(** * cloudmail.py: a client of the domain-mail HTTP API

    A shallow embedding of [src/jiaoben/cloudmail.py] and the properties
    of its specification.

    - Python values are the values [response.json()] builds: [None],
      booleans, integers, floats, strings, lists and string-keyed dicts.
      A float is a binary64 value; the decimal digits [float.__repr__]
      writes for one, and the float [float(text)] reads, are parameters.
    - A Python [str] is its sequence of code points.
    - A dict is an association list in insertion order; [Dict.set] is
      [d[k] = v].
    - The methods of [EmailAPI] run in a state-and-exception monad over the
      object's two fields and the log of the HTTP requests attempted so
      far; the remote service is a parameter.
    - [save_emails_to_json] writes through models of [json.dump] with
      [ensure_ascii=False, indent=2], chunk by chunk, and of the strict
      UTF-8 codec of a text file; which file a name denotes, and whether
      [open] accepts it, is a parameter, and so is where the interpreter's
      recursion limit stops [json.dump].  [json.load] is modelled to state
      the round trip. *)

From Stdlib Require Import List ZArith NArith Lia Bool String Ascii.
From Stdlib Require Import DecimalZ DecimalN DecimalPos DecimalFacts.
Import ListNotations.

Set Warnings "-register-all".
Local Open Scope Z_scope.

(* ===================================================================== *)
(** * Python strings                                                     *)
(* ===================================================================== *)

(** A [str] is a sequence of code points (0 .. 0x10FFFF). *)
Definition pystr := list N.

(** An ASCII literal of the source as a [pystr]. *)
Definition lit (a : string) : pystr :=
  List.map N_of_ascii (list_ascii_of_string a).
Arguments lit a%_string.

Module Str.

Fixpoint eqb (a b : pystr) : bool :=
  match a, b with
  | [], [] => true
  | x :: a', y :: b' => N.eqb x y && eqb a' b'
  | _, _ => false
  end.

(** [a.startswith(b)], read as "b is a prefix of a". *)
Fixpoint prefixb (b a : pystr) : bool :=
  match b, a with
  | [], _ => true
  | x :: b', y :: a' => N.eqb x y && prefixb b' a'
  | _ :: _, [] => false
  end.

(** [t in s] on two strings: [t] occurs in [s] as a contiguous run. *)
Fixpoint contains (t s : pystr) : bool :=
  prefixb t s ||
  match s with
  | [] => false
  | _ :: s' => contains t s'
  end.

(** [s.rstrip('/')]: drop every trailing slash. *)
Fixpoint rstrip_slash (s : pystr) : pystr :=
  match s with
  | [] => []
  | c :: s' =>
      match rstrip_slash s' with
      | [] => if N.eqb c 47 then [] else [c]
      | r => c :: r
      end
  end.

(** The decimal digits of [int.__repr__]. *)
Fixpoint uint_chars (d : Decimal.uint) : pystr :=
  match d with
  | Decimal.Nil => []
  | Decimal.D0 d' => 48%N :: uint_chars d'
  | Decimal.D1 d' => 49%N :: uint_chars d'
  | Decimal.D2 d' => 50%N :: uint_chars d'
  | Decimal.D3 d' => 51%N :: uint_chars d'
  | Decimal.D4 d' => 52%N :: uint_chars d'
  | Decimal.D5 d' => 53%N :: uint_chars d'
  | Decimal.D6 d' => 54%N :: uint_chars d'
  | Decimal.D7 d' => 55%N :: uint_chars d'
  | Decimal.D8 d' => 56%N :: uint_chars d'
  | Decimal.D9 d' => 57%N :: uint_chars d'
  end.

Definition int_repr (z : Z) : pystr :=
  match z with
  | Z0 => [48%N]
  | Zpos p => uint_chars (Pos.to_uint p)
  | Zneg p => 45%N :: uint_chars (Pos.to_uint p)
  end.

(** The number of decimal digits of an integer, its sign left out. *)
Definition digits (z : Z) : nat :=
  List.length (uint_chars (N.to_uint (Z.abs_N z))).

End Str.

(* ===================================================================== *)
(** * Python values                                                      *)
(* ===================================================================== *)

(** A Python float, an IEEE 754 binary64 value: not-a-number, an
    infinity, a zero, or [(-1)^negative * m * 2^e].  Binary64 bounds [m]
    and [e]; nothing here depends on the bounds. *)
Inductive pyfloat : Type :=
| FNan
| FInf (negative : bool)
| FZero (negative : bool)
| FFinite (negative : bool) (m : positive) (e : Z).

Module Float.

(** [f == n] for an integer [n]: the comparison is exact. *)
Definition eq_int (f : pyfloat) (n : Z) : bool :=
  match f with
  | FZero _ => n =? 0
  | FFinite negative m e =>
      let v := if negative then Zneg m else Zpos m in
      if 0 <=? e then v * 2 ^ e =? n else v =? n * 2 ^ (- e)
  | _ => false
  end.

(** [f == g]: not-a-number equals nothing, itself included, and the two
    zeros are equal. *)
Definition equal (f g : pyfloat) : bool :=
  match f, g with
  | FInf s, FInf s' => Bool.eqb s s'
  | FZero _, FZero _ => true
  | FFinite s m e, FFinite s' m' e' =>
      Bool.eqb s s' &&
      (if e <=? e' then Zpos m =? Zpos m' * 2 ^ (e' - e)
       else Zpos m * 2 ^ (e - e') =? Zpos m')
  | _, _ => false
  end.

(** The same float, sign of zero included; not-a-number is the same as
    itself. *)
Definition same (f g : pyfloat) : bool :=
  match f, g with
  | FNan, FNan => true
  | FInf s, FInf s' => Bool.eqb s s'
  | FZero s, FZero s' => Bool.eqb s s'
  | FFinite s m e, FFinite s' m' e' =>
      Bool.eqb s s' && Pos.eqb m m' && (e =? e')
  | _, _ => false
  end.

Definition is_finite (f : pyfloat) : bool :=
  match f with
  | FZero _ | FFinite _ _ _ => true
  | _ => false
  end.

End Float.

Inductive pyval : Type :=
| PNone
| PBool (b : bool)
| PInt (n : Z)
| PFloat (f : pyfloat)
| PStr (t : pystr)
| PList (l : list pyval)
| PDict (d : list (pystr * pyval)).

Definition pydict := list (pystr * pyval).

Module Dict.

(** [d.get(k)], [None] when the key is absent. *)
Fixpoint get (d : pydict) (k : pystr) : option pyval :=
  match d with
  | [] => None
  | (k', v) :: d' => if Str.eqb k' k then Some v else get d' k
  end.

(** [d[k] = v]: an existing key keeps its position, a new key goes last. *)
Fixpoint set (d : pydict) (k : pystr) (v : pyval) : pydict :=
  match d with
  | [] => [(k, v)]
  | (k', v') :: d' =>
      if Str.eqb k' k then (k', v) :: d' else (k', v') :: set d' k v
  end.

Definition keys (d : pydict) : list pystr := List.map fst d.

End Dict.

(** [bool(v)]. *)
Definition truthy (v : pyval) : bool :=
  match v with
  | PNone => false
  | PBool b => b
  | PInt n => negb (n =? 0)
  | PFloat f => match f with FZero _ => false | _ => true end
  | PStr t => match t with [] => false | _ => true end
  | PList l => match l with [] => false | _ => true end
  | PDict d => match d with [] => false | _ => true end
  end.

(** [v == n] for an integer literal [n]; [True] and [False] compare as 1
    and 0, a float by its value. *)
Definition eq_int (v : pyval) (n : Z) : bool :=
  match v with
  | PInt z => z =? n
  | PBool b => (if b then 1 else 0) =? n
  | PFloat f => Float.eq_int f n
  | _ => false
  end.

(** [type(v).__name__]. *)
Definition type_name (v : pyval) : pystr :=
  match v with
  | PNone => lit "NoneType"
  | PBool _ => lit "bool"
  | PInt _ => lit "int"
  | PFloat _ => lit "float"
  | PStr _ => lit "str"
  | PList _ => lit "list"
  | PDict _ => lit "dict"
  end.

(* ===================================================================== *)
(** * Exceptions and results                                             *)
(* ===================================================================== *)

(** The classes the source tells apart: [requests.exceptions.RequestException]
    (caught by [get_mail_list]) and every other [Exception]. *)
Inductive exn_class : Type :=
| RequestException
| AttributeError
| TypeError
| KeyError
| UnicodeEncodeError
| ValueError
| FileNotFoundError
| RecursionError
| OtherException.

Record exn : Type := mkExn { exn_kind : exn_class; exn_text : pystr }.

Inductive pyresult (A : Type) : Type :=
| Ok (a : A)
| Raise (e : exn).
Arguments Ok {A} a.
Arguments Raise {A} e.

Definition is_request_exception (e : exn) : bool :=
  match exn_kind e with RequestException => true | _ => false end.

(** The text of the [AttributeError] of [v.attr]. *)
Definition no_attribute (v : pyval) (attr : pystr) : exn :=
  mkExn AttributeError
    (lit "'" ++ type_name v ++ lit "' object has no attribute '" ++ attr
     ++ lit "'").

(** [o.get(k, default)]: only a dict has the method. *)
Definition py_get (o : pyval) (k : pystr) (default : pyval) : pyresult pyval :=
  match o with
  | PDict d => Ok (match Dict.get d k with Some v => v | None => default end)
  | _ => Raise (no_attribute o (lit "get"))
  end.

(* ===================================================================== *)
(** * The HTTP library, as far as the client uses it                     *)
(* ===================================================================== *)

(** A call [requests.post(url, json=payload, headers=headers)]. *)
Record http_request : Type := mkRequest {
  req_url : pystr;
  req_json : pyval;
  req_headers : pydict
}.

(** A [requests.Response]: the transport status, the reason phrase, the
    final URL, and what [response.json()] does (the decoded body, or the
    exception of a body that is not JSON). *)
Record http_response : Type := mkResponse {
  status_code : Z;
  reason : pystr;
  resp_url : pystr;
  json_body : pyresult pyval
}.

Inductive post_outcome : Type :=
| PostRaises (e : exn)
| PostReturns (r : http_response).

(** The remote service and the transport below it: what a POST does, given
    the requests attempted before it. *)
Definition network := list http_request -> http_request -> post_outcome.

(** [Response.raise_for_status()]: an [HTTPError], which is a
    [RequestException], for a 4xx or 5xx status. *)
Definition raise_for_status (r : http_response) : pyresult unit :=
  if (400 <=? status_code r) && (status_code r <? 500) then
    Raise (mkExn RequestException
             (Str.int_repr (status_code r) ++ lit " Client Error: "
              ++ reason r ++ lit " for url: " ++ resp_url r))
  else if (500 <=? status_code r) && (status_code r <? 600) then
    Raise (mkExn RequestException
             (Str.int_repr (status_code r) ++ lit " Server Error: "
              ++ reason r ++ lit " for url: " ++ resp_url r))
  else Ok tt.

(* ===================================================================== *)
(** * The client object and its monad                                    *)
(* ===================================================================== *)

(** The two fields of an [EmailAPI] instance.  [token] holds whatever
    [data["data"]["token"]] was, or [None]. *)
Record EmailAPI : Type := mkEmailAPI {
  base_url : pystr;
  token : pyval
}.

....................

** Instructions to follow **
Print, exactly as written, the first line of the records above and each line after it until the line with "- A dict is", which is printed too.

** Result of this task **
(** * cloudmail.py: a client of the domain-mail HTTP API

    A shallow embedding of [src/jiaoben/cloudmail.py] and the properties
    of its specification.

    - Python values are the values [response.json()] builds: [None],
      booleans, integers, floats, strings, lists and string-keyed dicts.
      A float is a binary64 value; the decimal digits [float.__repr__]
      writes for one, and the float [float(text)] reads, are parameters.
    - A Python [str] is its sequence of code points.
    - A dict is an association list in insertion order; [Dict.set] is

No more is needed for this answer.